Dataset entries
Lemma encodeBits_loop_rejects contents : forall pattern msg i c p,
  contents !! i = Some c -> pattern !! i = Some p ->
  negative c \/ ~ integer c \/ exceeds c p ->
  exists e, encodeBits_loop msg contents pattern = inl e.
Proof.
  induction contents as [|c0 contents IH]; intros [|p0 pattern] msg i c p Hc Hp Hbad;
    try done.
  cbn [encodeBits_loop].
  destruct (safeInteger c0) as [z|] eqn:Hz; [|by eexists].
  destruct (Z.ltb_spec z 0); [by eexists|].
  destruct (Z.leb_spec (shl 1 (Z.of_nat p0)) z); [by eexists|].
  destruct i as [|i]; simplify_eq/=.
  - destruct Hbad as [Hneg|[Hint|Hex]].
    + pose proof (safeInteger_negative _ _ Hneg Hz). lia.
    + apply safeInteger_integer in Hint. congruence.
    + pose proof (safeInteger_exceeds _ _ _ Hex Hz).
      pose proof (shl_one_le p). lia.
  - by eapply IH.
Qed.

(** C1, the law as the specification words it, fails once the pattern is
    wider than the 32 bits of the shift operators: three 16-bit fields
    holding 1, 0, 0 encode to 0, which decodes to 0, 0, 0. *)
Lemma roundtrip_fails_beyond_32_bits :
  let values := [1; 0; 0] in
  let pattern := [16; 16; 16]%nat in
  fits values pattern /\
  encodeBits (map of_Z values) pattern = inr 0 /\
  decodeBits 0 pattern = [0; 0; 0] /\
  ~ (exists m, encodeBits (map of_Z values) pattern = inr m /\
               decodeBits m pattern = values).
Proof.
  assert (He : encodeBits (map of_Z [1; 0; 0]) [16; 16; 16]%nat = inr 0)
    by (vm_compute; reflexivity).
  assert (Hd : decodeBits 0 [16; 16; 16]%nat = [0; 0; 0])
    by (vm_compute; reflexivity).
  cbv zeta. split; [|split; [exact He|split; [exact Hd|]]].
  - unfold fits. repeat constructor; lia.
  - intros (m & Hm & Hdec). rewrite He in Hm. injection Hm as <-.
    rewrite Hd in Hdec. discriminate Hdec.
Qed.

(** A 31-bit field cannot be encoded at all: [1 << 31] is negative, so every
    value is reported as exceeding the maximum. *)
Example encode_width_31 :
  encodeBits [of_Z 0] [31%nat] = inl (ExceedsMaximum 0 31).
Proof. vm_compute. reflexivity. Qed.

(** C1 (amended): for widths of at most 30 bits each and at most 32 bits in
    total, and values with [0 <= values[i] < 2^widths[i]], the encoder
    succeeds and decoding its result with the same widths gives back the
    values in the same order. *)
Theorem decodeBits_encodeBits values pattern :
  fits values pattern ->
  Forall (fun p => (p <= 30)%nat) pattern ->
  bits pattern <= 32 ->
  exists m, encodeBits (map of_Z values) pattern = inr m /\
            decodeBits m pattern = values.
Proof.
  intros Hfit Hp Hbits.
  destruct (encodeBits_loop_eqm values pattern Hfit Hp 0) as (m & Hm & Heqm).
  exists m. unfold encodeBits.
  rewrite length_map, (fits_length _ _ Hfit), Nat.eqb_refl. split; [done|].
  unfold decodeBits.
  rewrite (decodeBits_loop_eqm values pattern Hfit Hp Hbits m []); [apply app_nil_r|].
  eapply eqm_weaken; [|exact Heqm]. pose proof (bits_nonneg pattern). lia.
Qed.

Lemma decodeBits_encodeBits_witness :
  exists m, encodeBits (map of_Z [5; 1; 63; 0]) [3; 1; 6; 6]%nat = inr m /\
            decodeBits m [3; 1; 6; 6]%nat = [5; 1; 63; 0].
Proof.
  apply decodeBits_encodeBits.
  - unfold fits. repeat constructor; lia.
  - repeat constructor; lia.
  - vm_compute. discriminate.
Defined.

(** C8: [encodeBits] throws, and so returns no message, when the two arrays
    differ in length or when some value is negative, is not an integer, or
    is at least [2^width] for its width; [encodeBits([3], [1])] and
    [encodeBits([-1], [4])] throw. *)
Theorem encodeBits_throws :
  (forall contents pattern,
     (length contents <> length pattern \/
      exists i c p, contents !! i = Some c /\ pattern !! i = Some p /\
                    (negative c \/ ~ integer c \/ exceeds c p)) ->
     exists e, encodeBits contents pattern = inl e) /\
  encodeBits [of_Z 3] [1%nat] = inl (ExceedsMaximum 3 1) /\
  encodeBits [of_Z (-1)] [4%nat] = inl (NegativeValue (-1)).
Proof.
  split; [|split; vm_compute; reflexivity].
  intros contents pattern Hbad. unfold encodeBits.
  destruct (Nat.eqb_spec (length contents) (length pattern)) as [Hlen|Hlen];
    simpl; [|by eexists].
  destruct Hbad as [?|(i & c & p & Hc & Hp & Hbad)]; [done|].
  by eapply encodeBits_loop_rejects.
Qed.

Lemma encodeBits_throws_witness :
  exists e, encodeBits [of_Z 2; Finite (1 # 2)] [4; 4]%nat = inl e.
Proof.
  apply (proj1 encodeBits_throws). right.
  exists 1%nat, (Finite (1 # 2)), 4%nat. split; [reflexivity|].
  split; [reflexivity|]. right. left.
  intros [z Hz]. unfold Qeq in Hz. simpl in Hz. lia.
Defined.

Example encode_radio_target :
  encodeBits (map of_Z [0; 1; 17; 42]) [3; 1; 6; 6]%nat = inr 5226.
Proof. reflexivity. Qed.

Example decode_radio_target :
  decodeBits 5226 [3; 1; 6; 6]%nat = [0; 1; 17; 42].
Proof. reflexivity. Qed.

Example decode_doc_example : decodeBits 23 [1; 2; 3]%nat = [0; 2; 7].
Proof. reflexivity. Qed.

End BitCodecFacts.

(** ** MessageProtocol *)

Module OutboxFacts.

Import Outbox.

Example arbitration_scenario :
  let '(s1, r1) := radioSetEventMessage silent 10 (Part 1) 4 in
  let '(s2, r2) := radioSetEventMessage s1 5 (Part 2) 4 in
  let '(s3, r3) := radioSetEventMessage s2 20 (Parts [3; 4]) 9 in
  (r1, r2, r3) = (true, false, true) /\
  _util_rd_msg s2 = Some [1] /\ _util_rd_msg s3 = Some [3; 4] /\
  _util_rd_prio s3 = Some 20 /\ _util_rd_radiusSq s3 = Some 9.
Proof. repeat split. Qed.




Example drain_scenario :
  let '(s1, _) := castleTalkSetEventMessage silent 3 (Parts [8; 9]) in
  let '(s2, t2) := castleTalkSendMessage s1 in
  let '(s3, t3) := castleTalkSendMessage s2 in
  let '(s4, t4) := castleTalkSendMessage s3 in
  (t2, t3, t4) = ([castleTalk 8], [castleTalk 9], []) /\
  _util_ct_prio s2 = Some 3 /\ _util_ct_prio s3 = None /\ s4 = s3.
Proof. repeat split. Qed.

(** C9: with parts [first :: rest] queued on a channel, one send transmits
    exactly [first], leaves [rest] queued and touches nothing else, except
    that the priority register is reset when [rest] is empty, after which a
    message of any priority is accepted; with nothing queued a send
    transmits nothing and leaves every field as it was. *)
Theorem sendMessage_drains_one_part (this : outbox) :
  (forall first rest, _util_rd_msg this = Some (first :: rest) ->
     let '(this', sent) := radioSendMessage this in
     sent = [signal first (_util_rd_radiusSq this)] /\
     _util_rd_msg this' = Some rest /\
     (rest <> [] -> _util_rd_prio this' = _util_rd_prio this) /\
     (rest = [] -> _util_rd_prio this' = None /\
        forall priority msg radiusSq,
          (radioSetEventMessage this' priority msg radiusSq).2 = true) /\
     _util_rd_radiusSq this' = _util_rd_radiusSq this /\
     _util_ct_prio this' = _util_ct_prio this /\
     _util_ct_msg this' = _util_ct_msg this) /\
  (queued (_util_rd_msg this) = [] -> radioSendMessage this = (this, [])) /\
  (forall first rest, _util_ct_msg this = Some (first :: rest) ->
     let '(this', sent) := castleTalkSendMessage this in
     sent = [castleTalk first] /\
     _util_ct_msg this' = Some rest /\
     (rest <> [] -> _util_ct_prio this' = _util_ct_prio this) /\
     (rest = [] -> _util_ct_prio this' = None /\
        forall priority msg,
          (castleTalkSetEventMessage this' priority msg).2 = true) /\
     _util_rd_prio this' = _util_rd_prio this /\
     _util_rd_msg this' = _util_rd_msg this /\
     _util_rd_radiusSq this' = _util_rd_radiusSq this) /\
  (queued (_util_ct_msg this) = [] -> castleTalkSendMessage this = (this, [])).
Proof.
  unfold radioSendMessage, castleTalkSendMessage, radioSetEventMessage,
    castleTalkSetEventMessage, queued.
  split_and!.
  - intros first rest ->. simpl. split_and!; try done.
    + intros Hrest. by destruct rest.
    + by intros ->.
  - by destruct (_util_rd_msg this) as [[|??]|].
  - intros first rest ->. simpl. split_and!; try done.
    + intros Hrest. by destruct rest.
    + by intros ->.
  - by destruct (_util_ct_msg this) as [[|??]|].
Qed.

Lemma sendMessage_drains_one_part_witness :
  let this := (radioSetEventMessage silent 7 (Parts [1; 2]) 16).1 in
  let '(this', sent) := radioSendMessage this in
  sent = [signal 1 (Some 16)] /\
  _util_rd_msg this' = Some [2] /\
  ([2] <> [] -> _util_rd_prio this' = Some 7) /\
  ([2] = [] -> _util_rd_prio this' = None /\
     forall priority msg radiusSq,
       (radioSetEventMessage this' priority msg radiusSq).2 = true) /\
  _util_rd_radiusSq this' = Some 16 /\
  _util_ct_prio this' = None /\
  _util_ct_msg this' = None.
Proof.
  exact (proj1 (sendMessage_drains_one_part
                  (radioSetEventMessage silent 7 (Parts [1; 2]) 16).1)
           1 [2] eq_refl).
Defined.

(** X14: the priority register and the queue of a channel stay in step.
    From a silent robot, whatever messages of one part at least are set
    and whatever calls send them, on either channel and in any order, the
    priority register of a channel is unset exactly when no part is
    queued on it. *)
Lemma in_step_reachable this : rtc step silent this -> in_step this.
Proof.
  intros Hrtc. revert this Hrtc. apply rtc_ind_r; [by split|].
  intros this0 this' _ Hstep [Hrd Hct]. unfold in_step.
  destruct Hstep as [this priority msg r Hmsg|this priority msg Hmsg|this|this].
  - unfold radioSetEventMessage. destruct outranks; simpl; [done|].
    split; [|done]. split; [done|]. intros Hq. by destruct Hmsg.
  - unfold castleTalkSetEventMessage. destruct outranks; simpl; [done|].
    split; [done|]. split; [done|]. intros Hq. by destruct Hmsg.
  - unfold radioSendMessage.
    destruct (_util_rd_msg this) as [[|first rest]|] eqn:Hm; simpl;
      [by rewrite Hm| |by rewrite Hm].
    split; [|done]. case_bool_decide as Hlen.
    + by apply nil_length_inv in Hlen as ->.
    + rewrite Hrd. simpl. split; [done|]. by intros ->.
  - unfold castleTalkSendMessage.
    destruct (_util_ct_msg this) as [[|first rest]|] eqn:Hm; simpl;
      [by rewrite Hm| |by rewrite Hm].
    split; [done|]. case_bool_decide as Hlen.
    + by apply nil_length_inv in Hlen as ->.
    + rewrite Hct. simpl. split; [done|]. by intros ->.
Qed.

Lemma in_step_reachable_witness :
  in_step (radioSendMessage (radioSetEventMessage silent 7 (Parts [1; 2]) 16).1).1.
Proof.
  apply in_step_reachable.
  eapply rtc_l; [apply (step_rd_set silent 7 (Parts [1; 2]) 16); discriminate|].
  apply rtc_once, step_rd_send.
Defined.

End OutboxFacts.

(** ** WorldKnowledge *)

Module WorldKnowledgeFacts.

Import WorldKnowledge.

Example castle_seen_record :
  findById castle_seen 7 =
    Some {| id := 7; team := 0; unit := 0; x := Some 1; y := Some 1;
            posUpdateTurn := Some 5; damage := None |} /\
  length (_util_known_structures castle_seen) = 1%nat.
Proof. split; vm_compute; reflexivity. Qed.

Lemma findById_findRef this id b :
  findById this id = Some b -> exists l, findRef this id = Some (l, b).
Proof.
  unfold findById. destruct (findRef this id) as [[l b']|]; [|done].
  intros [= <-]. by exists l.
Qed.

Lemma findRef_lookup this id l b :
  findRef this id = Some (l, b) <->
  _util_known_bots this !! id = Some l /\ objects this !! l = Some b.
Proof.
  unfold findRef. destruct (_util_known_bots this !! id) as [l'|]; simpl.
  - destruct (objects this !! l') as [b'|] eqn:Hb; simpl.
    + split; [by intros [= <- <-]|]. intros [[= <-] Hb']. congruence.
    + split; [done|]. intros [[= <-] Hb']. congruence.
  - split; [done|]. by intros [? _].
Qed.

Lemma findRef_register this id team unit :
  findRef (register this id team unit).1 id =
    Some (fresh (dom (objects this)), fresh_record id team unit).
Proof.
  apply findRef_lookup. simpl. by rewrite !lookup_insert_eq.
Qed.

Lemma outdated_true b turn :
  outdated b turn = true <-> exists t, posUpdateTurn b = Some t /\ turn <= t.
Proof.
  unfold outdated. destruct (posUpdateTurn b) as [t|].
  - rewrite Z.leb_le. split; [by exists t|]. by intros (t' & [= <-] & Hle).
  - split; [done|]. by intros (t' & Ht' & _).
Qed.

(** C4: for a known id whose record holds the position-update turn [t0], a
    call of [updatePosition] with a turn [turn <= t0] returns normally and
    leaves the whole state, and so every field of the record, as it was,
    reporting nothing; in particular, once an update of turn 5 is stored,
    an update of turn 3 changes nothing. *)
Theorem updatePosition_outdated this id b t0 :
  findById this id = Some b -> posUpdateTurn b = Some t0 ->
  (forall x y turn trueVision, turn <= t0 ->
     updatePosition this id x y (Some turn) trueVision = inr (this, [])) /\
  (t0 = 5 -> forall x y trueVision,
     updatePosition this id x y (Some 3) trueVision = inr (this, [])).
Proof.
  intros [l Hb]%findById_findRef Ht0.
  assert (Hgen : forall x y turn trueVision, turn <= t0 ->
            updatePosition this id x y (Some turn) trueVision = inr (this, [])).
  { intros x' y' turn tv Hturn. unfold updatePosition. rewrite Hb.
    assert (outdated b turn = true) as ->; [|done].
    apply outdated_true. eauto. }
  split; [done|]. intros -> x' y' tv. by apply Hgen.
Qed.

Work to be completed
Using the records above, report each line that contains the word "whatever" by copying it.

Response to the exercise
    From a silent robot, whatever messages of one part at least are set
    and whatever calls send them, on either channel and in any order, the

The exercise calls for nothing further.